#### Material for this exercise

(** * Audio stress analyzer: the page script [script.js]

    A shallow embedding of [analyzer/static/analyzer/js/script.js]: the
    handlers the script registers on the page (file selection, drag and
    drop, the analyze button and the promise chain behind it) and the
    result renderer [updateResults], as state transformers over a record of
    the DOM properties and module variables the script touches.

    - JavaScript numbers are IEEE 754 binary64 values; they are modelled
      by the Standard Library's executable specification [spec_float] with
      [prec = 53] and [emax = 1024], so that [score * 100], [score < 0.3],
      [toFixed] and the number-to-string conversion of template literals
      compute what an engine computes.
    - The body of a response is any JSON value; property access, the
      conversions behind [||], [+], [*] and [<], and [Object.entries]
      follow the language, so that a malformed body takes the path it
      takes in the browser (a thrown [TypeError], caught by the chain).
    - A handler runs to completion. The promise chain of a submission is
      run in one piece when its exchange settles: between the call of
      [fetch] and that moment any other event may happen.
    - The world outside the document (alerts, the console, requests,
      timers) is a log that the script only appends to.

    The definitions come first, the lemmas and the properties of the
    script after them. *)

From Stdlib Require Import ZArith QArith Qround List String Ascii Bool.
From Stdlib Require Import Lia Lqa Sorted Permutation.
From Stdlib Require Import SpecFloat DecimalString.
Import ListNotations.

#[local] Set Warnings "-register-all".

Local Open Scope string_scope.
Local Open Scope Z_scope.

(** ** JavaScript numbers *)

Module Number.

Definition prec : Z := 53.
Definition emax : Z := 1024.

Definition t : Type := spec_float.

Definition NaN : t := S754_nan.
Definition zero : t := S754_zero false.

(** F(a / b): the number value of a positive rational, rounded to nearest,
    ties to even. *)
Definition of_ratio (a b : positive) : t :=
  SFdiv prec emax (S754_finite false a 0) (S754_finite false b 0).

(** The number value of a non-negative decimal literal [d * 10^-k]
    ([0.3] is [of_decimal 3 1]). *)
Definition of_decimal (d : Z) (k : Z) : t :=
  match d with
  | Zpos p => of_ratio p (Z.to_pos (10 ^ k))
  | _ => zero
  end.

Definition of_Z (z : Z) : t := binary_normalize prec emax z 0 false.

Definition mul (x y : t) : t := SFmul prec emax x y.
Definition ltb (x y : t) : bool := SFltb x y.
Definition leb (x y : t) : bool := SFleb x y.

Definition eqb_repr (x y : t) : bool :=
  match x, y with
  | S754_zero a, S754_zero b => Bool.eqb a b
  | S754_infinity a, S754_infinity b => Bool.eqb a b
  | S754_nan, S754_nan => true
  | S754_finite a m e, S754_finite b m' e' =>
      Bool.eqb a b && Pos.eqb m m' && Z.eqb e e'
  | _, _ => false
  end.

(** The mathematical value of the magnitude of a finite number. *)
Definition magnitude (m : positive) (e : Z) : Q :=
  match e with
  | Zneg p => Zpos m # 2 ^ p
  | _ => inject_Z (Zpos m * 2 ^ e)
  end.

(** The real value of a number that has one (zeros and finite numbers). *)
Definition value (x : t) : option Q :=
  match x with
  | S754_zero _ => Some 0%Q
  | S754_finite s m e =>
      Some (if s then Qopp (magnitude m e) else magnitude m e)
  | _ => None
  end.

Definition pow10 (n : Z) : Q := Qpower 10 n.

Definition decimal (n : Z) : string :=
  NilZero.string_of_uint (N.to_uint (Z.to_N n)).

Fixpoint zeros (n : nat) : string :=
  match n with
  | O => ""
  | S n' => String "0" (zeros n')
  end.

Definition strlen (s : string) : Z := Z.of_nat (String.length s).

(** *** Number::toString, radix 10 *)

(** [n0] with [10^(n0-1) <= v < 10^n0], read off the integer part of
    [v * 10^400] (every positive double is at least [2^-1074]). *)
Definition decimal_exponent (v : Q) : Z :=
  strlen (decimal (Qfloor (v * pow10 400)%Q)) - 400.

Definition Qabs_diff (a b : Q) : Q :=
  if Qle_bool a b then (b - a)%Q else (a - b)%Q.

(** The candidates [(s, n)] of [k] digits: [10^(k-1) <= s < 10^k] and
    F(s * 10^(n-k)) is [x]. *)
Definition represents (x : t) (k : Z) (sn : Z * Z) : bool :=
  let '(s, n) := sn in
  (10 ^ (k - 1) <=? s) && (s <? 10 ^ k) &&
  match s with
  | Zpos p =>
      eqb_repr x
        (if 0 <=? n - k
         then of_ratio (p * Z.to_pos (10 ^ (n - k))) 1
         else of_ratio p (Z.to_pos (10 ^ (k - n))))
  | _ => false
  end.

Definition candidates (x : t) (v : Q) (n0 k : Z) : list (Z * Z) :=
  let at_n n :=
    let s := Qfloor (v / pow10 (n - k))%Q in [(s, n); (s + 1, n)] in
  filter (represents x k) (at_n n0 ++ at_n (n0 + 1)).

Definition closer (v : Q) (k : Z) (a b : Z * Z) : Z * Z :=
  let dist sn := Qabs_diff (inject_Z (fst sn) * pow10 (snd sn - k))%Q v in
  match Qcompare (dist a) (dist b) with
  | Lt => a
  | Gt => b
  | Eq => if Z.even (fst a) then a else b
  end.

Definition closest (v : Q) (k : Z) (l : list (Z * Z)) : option (Z * Z) :=
  match l with
  | [] => None
  | c :: cs => Some (fold_left (closer v k) cs c)
  end.

(** The least [k] that has a candidate; 17 digits identify any double. *)
Fixpoint shortest (fuel : nat) (x : t) (v : Q) (n0 k : Z) : Z * Z * Z :=
  match closest v k (candidates x v n0 k) with
  | Some (s, n) => (s, n, k)
  | None =>
      match fuel with
      | O => (Qfloor (v / pow10 (n0 - k))%Q, n0, k)
      | S fuel' => shortest fuel' x v n0 (k + 1)
      end
  end.

Definition exponent_part (n : Z) : string :=
  "e" ++ (if 0 <=? n - 1 then "+" else "-") ++ decimal (Z.abs (n - 1)).

Definition format (s n k : Z) : string :=
  let digits := decimal s in
  if (k <=? n) && (n <=? 21) then
    digits ++ zeros (Z.to_nat (n - k))
  else if (0 <? n) && (n <=? 21) then
    substring 0 (Z.to_nat n) digits ++ "." ++
    substring (Z.to_nat n) (Z.to_nat (k - n)) digits
  else if (-6 <? n) && (n <=? 0) then
    "0." ++ zeros (Z.to_nat (- n)) ++ digits
  else if k =? 1 then
    digits ++ exponent_part n
  else
    substring 0 1 digits ++ "." ++
    substring 1 (Z.to_nat (k - 1)) digits ++ exponent_part n.

Definition toString_pos (m : positive) (e : Z) : string :=
  let x := S754_finite false m e in
  let v := magnitude m e in
  let '(s, n, k) := shortest 16 x v (decimal_exponent v) 1 in
  format s n k.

#### Task
Take the lines above from the one containing "match x with" down to the one containing "F(s * 10^(n-k)) is [x]. *)", and transcribe them exactly, both ends included.

#### Exercise response
  match x with
  | S754_zero _ => Some 0%Q
  | S754_finite s m e =>
      Some (if s then Qopp (magnitude m e) else magnitude m e)
  | _ => None
  end.

Definition pow10 (n : Z) : Q := Qpower 10 n.

Definition decimal (n : Z) : string :=
  NilZero.string_of_uint (N.to_uint (Z.to_N n)).

Fixpoint zeros (n : nat) : string :=
  match n with
  | O => ""
  | S n' => String "0" (zeros n')
  end.

Definition strlen (s : string) : Z := Z.of_nat (String.length s).

(** *** Number::toString, radix 10 *)

(** [n0] with [10^(n0-1) <= v < 10^n0], read off the integer part of
    [v * 10^400] (every positive double is at least [2^-1074]). *)
Definition decimal_exponent (v : Q) : Z :=
  strlen (decimal (Qfloor (v * pow10 400)%Q)) - 400.

Definition Qabs_diff (a b : Q) : Q :=
  if Qle_bool a b then (b - a)%Q else (a - b)%Q.

(** The candidates [(s, n)] of [k] digits: [10^(k-1) <= s < 10^k] and
    F(s * 10^(n-k)) is [x]. *)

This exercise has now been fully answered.